Secondo atto. Con il restyling del 1994, detto “Phase II” vengono apportate diverse migliorie: la linea viene smussata, la scritta XM in coda non era più in stampatello ma in corsivo con monogramma "Xm" e all’ interno, la plancia viene ridisegnata insieme ad un nuovo volante a 4 razze che integra l’airbag per il guidatore. Nuove anche le motorizzazioni, la XM 2.0 16v, spinta da un 2 litri bialbero da 132 cv e la Xm 2.5 TD , 2.446 cm³ e 129 cv, si affianca alla 2.1 TD. Scompare la Xm con motore 2.1 aspirato, mentre la 2.0 Turbo CT subisce un incremento di potenza, passando da 141 a 147 cv. I livelli di allestimento si riducono a due: VSX ed Exclusive. La nuova versione di punta, la XM 3.0 V6 24v, viene equipaggiata con un nuovo motore PRV da 2963 cm³. Il nuovo motore rimpiazza entrambi i precedenti V6, il ZPJ della 3.0 monoalbero da 167 cv e il ZPJ4 della 3.0 24 valvole, mantenendo la stessa potenza di quest' ultimo, 200 cv. Nel 1997 il modello top di gamma riceve un ulteriore aggiornamento, indicato come “ES 9J4”. Il nuovo V6, esclusivo per il gruppo PSA ha una cilindrata di 2946 cm³ ed è leggermente meno potente del predecessore, 190 cv anziché 200, ma può contare su una coppia più robusta a garanzia della massima fluidità di marcia.

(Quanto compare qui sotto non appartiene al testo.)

(** * Theorems *)

(** ** Every pass is a sequence of store calls *)

Lemma wb_leader_leg m : well_behaved m -> well_behaved (leader_leg m).
Proof. intros H. unfold leader_leg. auto 10 with prog. Qed.
Lemma wb_leader_term : well_behaved leader_term.
Proof. unfold leader_term. auto 10 with prog. Qed.
Hint Resolve wb_leader_leg wb_leader_term : prog.
Lemma wb_as_leader f : (forall t, well_behaved (f t)) -> well_behaved (as_leader f).
Proof. intros H. unfold as_leader. auto 10 with prog. Qed.
Lemma wb_transition_run l run f t : well_behaved (transition_run l run f t).
Proof. unfold transition_run. auto 10 with prog. Qed.
Lemma wb_transition_step_with run s f t p : well_behaved (transition_step_with run s f t p).
Proof. unfold transition_step_with. auto 10 with prog. Qed.
Lemma wb_append run k a : well_behaved (append run k a).
Proof. unfold append. auto 10 with prog. Qed.
Lemma wb_release_slot_of run : well_behaved (release_slot_of run).
Proof. unfold release_slot_of. auto 10 with prog. Qed.
Hint Resolve wb_as_leader wb_transition_run wb_transition_step_with wb_append wb_release_slot_of : prog.
Lemma wb_transition_step run s f t : well_behaved (transition_step run s f t).
Proof. apply wb_transition_step_with. Qed.
Lemma wb_skip_unchanged run s : well_behaved (skip_unchanged run s).
Proof. apply wb_transition_step_with. Qed.
Lemma wb_finalize run s a t f c : well_behaved (finalize_step run s a t f c).
Proof. unfold finalize_step. auto 10 with prog. Qed.
Lemma wb_rearm_step run s a k c : well_behaved (rearm_step run s a k c).
Proof. unfold rearm_step. auto 10 with prog. Qed.
Hint Resolve wb_transition_step wb_skip_unchanged wb_finalize wb_rearm_step : prog.
Hint Extern 1 (well_behaved (call (run_ir _))) => apply wb_read : prog.
Hint Extern 1 (well_behaved (call (step_spec _ _))) => apply wb_read : prog.
Hint Extern 1 (well_behaved (call (step_input _ _))) => apply wb_read : prog.
Hint Extern 1 (well_behaved (call (step_output_identity _ _))) => apply wb_read : prog.
Hint Extern 1 (well_behaved (call (gate_timer_seconds _ _))) => apply wb_read : prog.
Hint Extern 1 (well_behaved (call (gate_wait_inputs _ _ _))) => apply wb_read : prog.
Hint Extern 1 (well_behaved (call (attempt_handle _ _ _))) => apply wb_read : prog.
Hint Extern 1 (well_behaved (call (run_project _))) => apply wb_read : prog.
Hint Extern 1 (well_behaved (call (count_in_flight_runs _))) => apply wb_read : prog.
Hint Extern 1 (well_behaved (call (count_running_runs _))) => apply wb_read : prog.
Hint Extern 1 (well_behaved (call (unfinished_creations_before _))) => apply wb_read : prog.
Hint Extern 1 (well_behaved (call active_runs)) => apply wb_read : prog.
Lemma wb_superseded_by run : well_behaved (call (superseded_by run)).
Proof. apply wb_reads. intros st. unfold superseded_by. by repeat case_match. Qed.
Hint Resolve wb_superseded_by : prog.
Lemma wb_step_retry run s : well_behaved (step_retry run s).
Proof. unfold step_retry. auto 10 with prog. Qed.
Lemma wb_succeed run s a : well_behaved (succeed_step run s a).
Proof. unfold succeed_step. auto 10 with prog. Qed.
Hint Resolve wb_step_retry wb_succeed : prog.
Lemma wb_settle_failed run s a k c : well_behaved (settle_failed_attempt run s a k c).
Proof. unfold settle_failed_attempt. auto 14 with prog. Qed.
Lemma wb_teardown_row l run r : well_behaved (teardown_service_row l run r).
Proof. unfold teardown_service_row. auto 10 with prog. Qed.
Hint Resolve wb_settle_failed wb_teardown_row : prog.
Lemma wb_teardown l run : well_behaved (teardown_services l run).
Proof. unfold teardown_services. auto 12 with prog. Qed.
Lemma wb_launch_service l run t s c n : well_behaved (launch_service_bounded l run t s c n).
Proof. unfold launch_service_bounded. auto 14 with prog. Qed.
Hint Resolve wb_teardown wb_launch_service : prog.
Lemma wb_reconcile_service l run t rows n s : well_behaved (reconcile_service l run t rows n s).
Proof. unfold reconcile_service. cbv zeta. auto 14 with prog. Qed.
Lemma wb_pipeline_services run : well_behaved (pipeline_services run).
Proof. unfold pipeline_services. auto 10 with prog. Qed.
Hint Resolve wb_reconcile_service wb_pipeline_services : prog.
Lemma wb_reconcile_services l run : well_behaved (reconcile_services_as_leader l run).
Proof. unfold reconcile_services_as_leader. auto 20 with prog. Qed.
Hint Resolve wb_reconcile_services : prog.
Lemma wb_services_leg run : well_behaved (reconcile_services_leg run).
Proof. unfold reconcile_services_leg. auto with prog. Qed.
Lemma wb_cancel_live_step run n s : well_behaved (cancel_live_step run n s).
Proof. unfold cancel_live_step. auto 14 with prog. Qed.
Hint Resolve wb_services_leg wb_cancel_live_step : prog.
Lemma wb_cancel_live_steps run n : well_behaved (cancel_live_steps run n).
Proof. unfold cancel_live_steps. auto 10 with prog. Qed.
Hint Resolve wb_cancel_live_steps : prog.
Lemma wb_cancel_run l run : well_behaved (cancel_run l run).
Proof. unfold cancel_run. auto 16 with prog. Qed.
Hint Resolve wb_cancel_run : prog.
Lemma wb_memo_events run m : well_behaved (memo_events run m).
Proof. unfold memo_events. auto 10 with prog. Qed.
Lemma wb_memo_settings run m : well_behaved (memo_settings run m).
Proof. unfold memo_settings, gate_settings. auto 10 with prog. Qed.
Lemma wb_gate_verdict run g a s r n : well_behaved (gate_verdict run g a s r n).
Proof. unfold gate_verdict. auto 12 with prog. Qed.
Hint Resolve wb_memo_events wb_memo_settings wb_gate_verdict : prog.
Lemma wb_ensure_wait l run g m : well_behaved (ensure_gate_wait l run g m).
Proof. unfold ensure_gate_wait. cbv zeta. auto 14 with prog. Qed.
Lemma wb_ensure_inputs l run g a : well_behaved (ensure_gate_inputs l run g a).
Proof. unfold ensure_gate_inputs. auto 16 with prog. Qed.
Lemma wb_judge run g a m : well_behaved (judge_gate run g a m).
Proof. unfold judge_gate. cbv zeta. auto 20 with prog. Qed.
Hint Resolve wb_ensure_wait wb_ensure_inputs wb_judge : prog.
Lemma wb_evaluate_gate l run s m g : well_behaved (evaluate_gate l run s m g).
Proof. unfold evaluate_gate. auto 16 with prog. Qed.
Hint Resolve wb_evaluate_gate : prog.
Lemma wb_evaluate_gates l run : well_behaved (evaluate_waiting_gates l run).
Proof. unfold evaluate_waiting_gates. auto 12 with prog. Qed.
Lemma wb_skip_unneeded run g : well_behaved (skip_unneeded_gate run g).
Proof. unfold skip_unneeded_gate. cbv zeta. auto 10 with prog. Qed.
Hint Resolve wb_evaluate_gates wb_skip_unneeded : prog.
Lemma wb_settle_unneeded_gate run s m g : well_behaved (settle_unneeded_gate run s m g).
Proof. unfold settle_unneeded_gate. cbv zeta. auto 14 with prog. Qed.
Hint Resolve wb_settle_unneeded_gate : prog.
Lemma wb_settle_unneeded run : well_behaved (settle_unneeded_gates run).
Proof. unfold settle_unneeded_gates. auto 12 with prog. Qed.
Lemma wb_budget l run : well_behaved (enforce_run_budget l run).
Proof. unfold enforce_run_budget, run_budget_secs. cbv zeta. auto 20 with prog. Qed.
Lemma wb_start_pending l run : well_behaved (start_pending l run).
Proof. unfold start_pending. auto 24 with prog. Qed.
Lemma wb_read_identity run m s : well_behaved (read_identity run m s).
Proof. unfold read_identity. auto 10 with prog. Qed.
Lemma wb_skip_dead_gate run s g : well_behaved (skip_dead_gate run s g).
Proof. unfold skip_dead_gate. auto 10 with prog. Qed.
Lemma wb_promote l run s m : well_behaved (promote_or_skip l run s m).
Proof. unfold promote_or_skip. cbv zeta. auto 14 with prog. Qed.
Hint Resolve wb_settle_unneeded wb_budget wb_start_pending wb_read_identity wb_skip_dead_gate
  wb_promote : prog.
Lemma wb_admit_step l run ss m sv s : well_behaved (admit_step l run ss m sv s).
Proof. unfold admit_step. auto 14 with prog. Qed.
Hint Resolve wb_admit_step : prog.
Lemma wb_admit_ready l run : well_behaved (admit_ready l run).
Proof. unfold admit_ready. auto 24 with prog. Qed.
Hint Resolve wb_admit_ready : prog.
Lemma wb_admit_as_leader l run : well_behaved (admit_as_leader l run).
Proof. unfold admit_as_leader. auto 24 with prog. Qed.
Hint Resolve wb_admit_as_leader : prog.
Lemma wb_admit_leg run : well_behaved (admit_leg run).
Proof. unfold admit_leg. auto with prog. Qed.
Lemma wb_advance l run : well_behaved (advance l run).
Proof. unfold advance. cbv zeta. auto 20 with prog. Qed.
Lemma wb_dead_letter l run r : well_behaved (dead_letter_run l run r).
Proof. unfold dead_letter_run. cbv zeta. auto 20 with prog. Qed.
Hint Resolve wb_admit_leg wb_advance wb_dead_letter : prog.
Lemma wb_isolate_failure run e : well_behaved (isolate_run_failure run e).
Proof. unfold isolate_run_failure, failing_since, healthy. auto 16 with prog. Qed.
Hint Resolve wb_isolate_failure : prog.
Lemma wb_fail_creation_as l run r n : well_behaved (fail_run_creation_as l run r n).
Proof. apply wb_commit_run_transition_after. Qed.
Hint Resolve wb_fail_creation_as : prog.
Lemma wb_sweep_runs t n runs i : well_behaved (sweep_runs t n runs i).
Proof. revert i; induction runs as [|r runs IH]; intros i; cbn [sweep_runs]; auto 12 with prog. Qed.
Hint Resolve wb_sweep_runs : prog.
Lemma wb_sweep : well_behaved sweep_unfinished_creations.
Proof. unfold sweep_unfinished_creations. cbv zeta. auto 14 with prog. Qed.
Lemma wb_isolate run e t : well_behaved (isolate run e t).
Proof. unfold isolate. auto 10 with prog. Qed.
Hint Resolve wb_isolate : prog.
Lemma wb_tick_lead t run : well_behaved (tick_lead t run).
Proof. unfold tick_lead. auto 16 with prog. Qed.
Lemma wb_tick_advance t run : well_behaved (tick_advance t run).
Proof. unfold tick_advance, healthy. auto 16 with prog. Qed.
End WithPorts.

Azzardata. Per il progetto della Citroen Xm, denominato inizialmente “Y30”, la Casa del double chevron stanziò ben 7,5 miliardi di Franchi, necessari per l'adeguamento degli impianti e la formazione del personale. Durante i primi due anni di produzione la XM ottenne buoni risultati in termini di vendite, a fronte di un prezzo più alto della sua progenitrice. Tra il 1989 e il ’91 vennero veduti 130.000 esemplari, ma presto il trend si invertì bruscamente, a causa dei gravi difetti di gioventù illustrati in precedenza. Nonostante la Xm fosse finalmente riuscita a risolvere le pecche meccaniche, le vendite calarono di anno in anno con costanza, complice anche la stampa che precedentemente aveva contribuito a gettare ombre sul modello. La mesta uscita di produzione venne decretata nel novembre del 2000, dopo aver totalizzato poco più di 330000 esemplari nel giro di ben undici anni. L’erede della Citroen Xm arriverà soltanto nel 2005 con la C6 e anche questa, purtroppo non avrà il successo sperato. Sebbene le vendite totali non siano state entusiasmanti, oggi la Citroen XM inizia ad essere riscoperta dagli appassionati, anche per merito dei club che valorizzano il Marchio e questo modello, la XM che a distanza di 30 anni riesce ancora ad ammaliare con la sua linea da navicella spaziale e la vocazione da grande stradista. Un' auto che, citando la campagna pubblicitaria dell'epoca, era capace di "domare la strada".